After a trio of clunkers over the past year, Snap Inc. finally turned in an impressive quarterly earnings report Tuesday, beating expectations for revenue and user growth for the first time as a public company. On average, analysts estimated $252.95 million in revenue and a loss of 16 cents a share.

Snap (SNAP +1%) reports earnings after the close with an eye on the company's recent redesign, and whether it can show it's making up ground against Instagram.

Snap's shares soared more than 25 per cent in after-hours trading, reaching $17.61.

Snap Inc. has suffered a year's worth of disappointment from Wall Street, whose investors believe the Venice-based company isn't growing its number of users - and associated advertising revenue - fast enough.

In the year since it went public, Snap has struggled to grow.

The company expects its year-over-year revenue growth rate to "moderate" in the current quarter, compared with the fourth-quarter, Chief Financial Officer Drew Vollero said. But the company's bet on Spectacles has been expensive, costing the company $40 million last quarter for "excess inventory". Spiegel said in prepared remarks that were released alongside today's earnings that "Our business really came together towards the end of past year".

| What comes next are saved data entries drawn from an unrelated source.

(** Assignments make the own properties [Map.set] would make, but for
    the key ["__proto__"], which stays as it was. *)
Lemma assignAll_lookup (entries : list (string * V)) (obj : gmap string V)
    (k : string) :
  assignAll entries obj !! k =
    if decide (k = "__proto__"%string) then obj !! k else setAll entries obj !! k.
Proof.
  revert obj. induction entries as [|[k0 v0] l IH]; intros obj.
  - cbn. by destruct (decide _).
  - change (assignAll ((k0, v0) :: l) obj)
      with (assignAll l (assignProperty k0 v0 obj)).
    rewrite IH, setAll_cons. unfold assignProperty.
    destruct (decide (k = "__proto__"%string)) as [->|Hk].
    + destruct (decide (k0 = "__proto__"%string)) as [->|Hk0]; [done|].
      by rewrite lookup_insert_ne.
    + destruct (decide (k0 = "__proto__"%string)) as [->|Hk0]; [|done].
      apply setAll_lookup_ext. by rewrite lookup_insert_ne.
Qed.

Lemma assignAll_map_to_list (m : gmap string V) :
  assignAll (map_to_list m) ∅ = delete "__proto__"%string m.
Proof.
  apply map_eq. intros k. rewrite assignAll_lookup, setAll_copy.
  destruct (decide (k = "__proto__"%string)) as [->|Hk].
  - by rewrite lookup_empty, lookup_delete_eq.
  - by rewrite lookup_delete_ne.
Qed.

Lemma foldl_assign_with {A : Type} (g : A -> V) (m : gmap string A) :
  foldl (fun obj entry => assignProperty entry.1 (g entry.2) obj) ∅ (map_to_list m)
  = g <$> delete "__proto__"%string m.
Proof.
  assert (Hfold : forall (l : list (string * A)) (acc : gmap string V),
            foldl (fun obj entry => assignProperty entry.1 (g entry.2) obj) acc l
            = assignAll (prod_map id g <$> l) acc).
  { induction l as [|[k a] l IH]; intros acc; [done|]. cbn. by rewrite IH. }
  rewrite Hfold. apply map_eq. intros k.
  rewrite assignAll_lookup, stamped_map_to_list, !lookup_fmap.
  destruct (decide (k = "__proto__"%string)) as [->|Hk].
  - by rewrite lookup_empty, lookup_delete_eq.
  - by rewrite lookup_delete_ne.
Qed.
End SetAll.

(** ** Price cache *)

Section PriceCacheFacts.
Context {Data : Type} (reparse : Data -> Data).
Import PriceCache.

Let keep (now : Z) (result : gmap string Data) (entry : string * @CachedPrice Data) :=
  let '(scripcode, cachedPrice) := entry in
  if isPriceCacheValid now (timestamp cachedPrice)
  then <[scripcode := data cachedPrice]> result
  else result.

Lemma keep_fold_lookup (now : Z) (l : list (string * @CachedPrice Data))
    (acc : gmap string Data) (k : string) :
  NoDup l.*1 ->
  foldl (keep now) acc l !! k =
    match (list_to_map l : gmap string CachedPrice) !! k with
    | Some cp =>
        if isPriceCacheValid now (timestamp cp) then Some (data cp) else acc !! k
    | None => acc !! k
    end.
Proof.
  revert acc. induction l as [|[k' cp] l IH]; intros acc Hnd; [done|].
  apply NoDup_cons in Hnd as [Hk' Hl]. cbn [foldl list_to_map foldr].
  rewrite (IH _ Hl). cbn [fst snd].
  destruct (decide (k' = k)) as [->|Hne].
  - rewrite lookup_insert_eq, (not_elem_of_list_to_map_1 _ _ Hk').
    unfold keep. destruct (isPriceCacheValid now (timestamp cp)); [|done].
    by rewrite lookup_insert_eq.
  - rewrite lookup_insert_ne by done.
    assert (keep now acc (k', cp) !! k = acc !! k) as ->; [|done].
    unfold keep. destruct (isPriceCacheValid now (timestamp cp)); [|done].
    by rewrite lookup_insert_ne.
Qed.

(** What [loadPriceCache] returns for a key of a parsed document. *)
Lemma loadPriceCache_lookup (now : Z) (doc : gmap string (@CachedPrice Data)) (k : string) :
  loadPriceCache now (Some (Json doc)) !! k =
    match doc !! k with
    | Some cp => if isPriceCacheValid now (timestamp cp) then Some (data cp) else None
    | None => None
    end.
Proof.
  unfold loadPriceCache, loadPriceCacheBody. cbn.
  rewrite (keep_fold_lookup now (map_to_list doc) ∅ k (NoDup_fst_map_to_list doc)).
  rewrite list_to_map_to_list, lookup_empty. reflexivity.
Qed.

(** The document [savePriceCache] writes on a disk that takes writes. *)
Lemma savePriceCache_written (t : Z) (prices : gmap string Data)
    (f : CacheFile (gmap string (@CachedPrice Data))) :
  savePriceCache reparse true t prices f =
    Some (Json ((fun d => mkCachedPrice t (reparse d))
                  <$> delete "__proto__"%string prices)).
Proof.
  unfold savePriceCache. cbn.
  by rewrite (foldl_assign_with (fun d => mkCachedPrice t (reparse d))).
Qed.

(** C5: an entry written to the price store at time [t], under a key
    other than ["__proto__"] (an assignment to that key makes no entry
    of the document), is returned by [loadPriceCache] at every read time
    before [t + 2 min] (so at [t + duration - 1]); an entry written at
    time [t] is returned at no read time from [t + 2 min] on (so not at
    [t + duration + 1]); on any document an entry is returned exactly
    when [now - timestamp < duration]. *)
Theorem price_ttl_boundary (t now : Z) (prices : gmap string Data)
    (f : CacheFile (gmap string (@CachedPrice Data))) (k : string) (d : Data) :
  prices !! k = Some d ->
  let saved := savePriceCache reparse true t prices f in
  (k <> "__proto__"%string -> now < t + PRICE_CACHE_DURATION_MS ->
     loadPriceCache now saved !! k = Some (reparse d))
  /\ (t + PRICE_CACHE_DURATION_MS <= now -> loadPriceCache now saved !! k = None)
  /\ (k <> "__proto__"%string ->
      loadPriceCache (t + PRICE_CACHE_DURATION_MS - 1) saved !! k = Some (reparse d))
  /\ loadPriceCache (t + PRICE_CACHE_DURATION_MS + 1) saved !! k = None
  /\ (forall (doc : gmap string (@CachedPrice Data)) (x : Data),
        loadPriceCache now (Some (Json doc)) !! k = Some x <->
        exists cp, doc !! k = Some cp /\ data cp = x
                   /\ now - timestamp cp < PRICE_CACHE_DURATION_MS).
Proof.
  intros Hk saved.
  assert (Hload : forall n, loadPriceCache n saved !! k =
                            if decide (k = "__proto__"%string) then None
                            else if isPriceCacheValid n t then Some (reparse d)
                                 else None).
  { intros n. unfold saved. rewrite savePriceCache_written, loadPriceCache_lookup.
    rewrite lookup_fmap. destruct (decide (k = "__proto__"%string)) as [->|Hne].
    - by rewrite lookup_delete_eq.
    - rewrite lookup_delete_ne by done. rewrite Hk. reflexivity. }
  unfold isPriceCacheValid in Hload.
  repeat split.
  - intros Hne Hlt. rewrite Hload, decide_False by done.
    by rewrite (proj2 (Z.ltb_lt _ _)) by lia.
  - intros Hge. rewrite Hload. rewrite (proj2 (Z.ltb_ge _ _)) by lia.
    by destruct (decide _).
  - intros Hne. rewrite Hload, decide_False by done.
    by rewrite (proj2 (Z.ltb_lt _ _)) by lia.
  - rewrite Hload. rewrite (proj2 (Z.ltb_ge _ _)) by lia. by destruct (decide _).
  - rewrite loadPriceCache_lookup. unfold isPriceCacheValid.
    destruct (doc !! k) as [cp|]; [|done].
    destruct (Z.ltb_spec (now - timestamp cp) PRICE_CACHE_DURATION_MS); [|done].
    intros [= <-]. by exists cp.
  - rewrite loadPriceCache_lookup. unfold isPriceCacheValid.
    intros (cp & -> & <- & Hlt). by rewrite (proj2 (Z.ltb_lt _ _)) by lia.
Qed.
End PriceCacheFacts.

(** ** Fundamentals cache *)

Section FundamentalsCacheFacts.
Context {Data : Type} (reparse : Data -> Data).
Import FundamentalsCache.

Lemma saveFundamentalsCache_written (t : Z) (m : gmap string Data)
    (f : CacheFile (@CachedFundamentals Data)) :
  saveFundamentalsCache reparse true t m f =
    Some (Json {| timestamp := Some t;
                  data := Some (DataArray (prod_map id reparse <$> map_to_list m)) |}).
Proof. reflexivity. Qed.

Lemma loadFundamentalsCache_document (now : Z) (doc : @CachedFundamentals Data) :
  loadFundamentalsCache now (Some (Json doc)) =
    match timestamp doc, data doc with
    | Some ts, Some d =>
        if negb (ts =? 0) && isCacheValid now ts then Some (entriesOf d) else None
    | _, _ => None
    end.
Proof.
  unfold loadFundamentalsCache, loadFundamentalsCacheBody. cbn.
  destruct (timestamp doc) as [[| |]|], (data doc) as [d|]; cbn; try done.
  all: by destruct (isCacheValid now _).
Qed.

Lemma loadFundamentalsCache_saved (now t : Z) (m : gmap string Data)
    (f : CacheFile (@CachedFundamentals Data)) :
  t <> 0 ->
  loadFundamentalsCache now (saveFundamentalsCache reparse true t m f) =
    if isCacheValid now t then Some (reparse <$> m) else None.
Proof.
  intros Ht. rewrite saveFundamentalsCache_written, loadFundamentalsCache_document.
  cbn. rewrite (proj2 (Z.eqb_neq t 0) Ht). cbn.
  by rewrite stamped_map_to_list.
Qed.

(** C1, as amended: the fundamentals store keeps one write time for the
    whole document.  [saveFundamentalsCache] stamps the document once;
    [loadFundamentalsCache] returns every saved entry while the document
    is younger than 24 hours and [null] from then on; on any document
    what it returns is [null] or all the entries of the document. *)
Theorem fundamentals_whole_document (now t : Z) (m : gmap string Data)
    (f : CacheFile (@CachedFundamentals Data)) :
  t <> 0 ->
  let saved := saveFundamentalsCache reparse true t m f in
  saved = Some (Json {| timestamp := Some t;
                        data := Some (DataArray (prod_map id reparse <$> map_to_list m)) |})
  /\ (now - t < CACHE_DURATION_MS ->
        loadFundamentalsCache now saved = Some (reparse <$> m))
  /\ (CACHE_DURATION_MS <= now - t -> loadFundamentalsCache now saved = None)
  /\ (forall (doc : @CachedFundamentals Data) (r : gmap string Data),
        loadFundamentalsCache now (Some (Json doc)) = Some r ->
        exists ts d, timestamp doc = Some ts /\ data doc = Some d
                     /\ now - ts < CACHE_DURATION_MS /\ r = entriesOf d).
Proof.
  intros Ht saved. split; [reflexivity|].
  unfold saved. rewrite (loadFundamentalsCache_saved now t m f Ht).
  unfold isCacheValid. repeat split.
  - intros Hlt. by rewrite (proj2 (Z.ltb_lt _ _) Hlt).
  - intros Hge. by rewrite (proj2 (Z.ltb_ge _ _) Hge).
  - intros doc r. rewrite loadFundamentalsCache_document.
    destruct (timestamp doc) as [ts|]; [|done].
    destruct (data doc) as [d|]; [|done].
    destruct (negb (ts =? 0)); [|done]. cbn. unfold isCacheValid.
    destruct (Z.ltb_spec (now - ts) CACHE_DURATION_MS); [|done].
    intros [= <-]. by exists ts, d.
Qed.
End FundamentalsCacheFacts.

The app now has 187 million users, which still puts it far behind rivals like Instagram Stories, a Snapchat clone that now has more than 300 million daily users. Twitter's expense of $600 million in 2013 was slightly less than its revenue, while LinkedIn had just a $30 million expense and $522 million in sales in 2011, the year it debuted on the market.

To make its app more friendly to users and advertisers, Snap launched a redesigned app in November, splitting "friends" from content feeds.

During Snap's third quarter earnings call, co-founder and CEO Spiegel acknowledged that Snapchat is harder to understand than he initially realized.

More recently, Snap released a new in-app merchandise store as it continues its experiments to see what users are willing to pay for.

If you want to know how a company like Snap can lose nearly $3.5 billion in a year, look no further than stock rewards to engineers.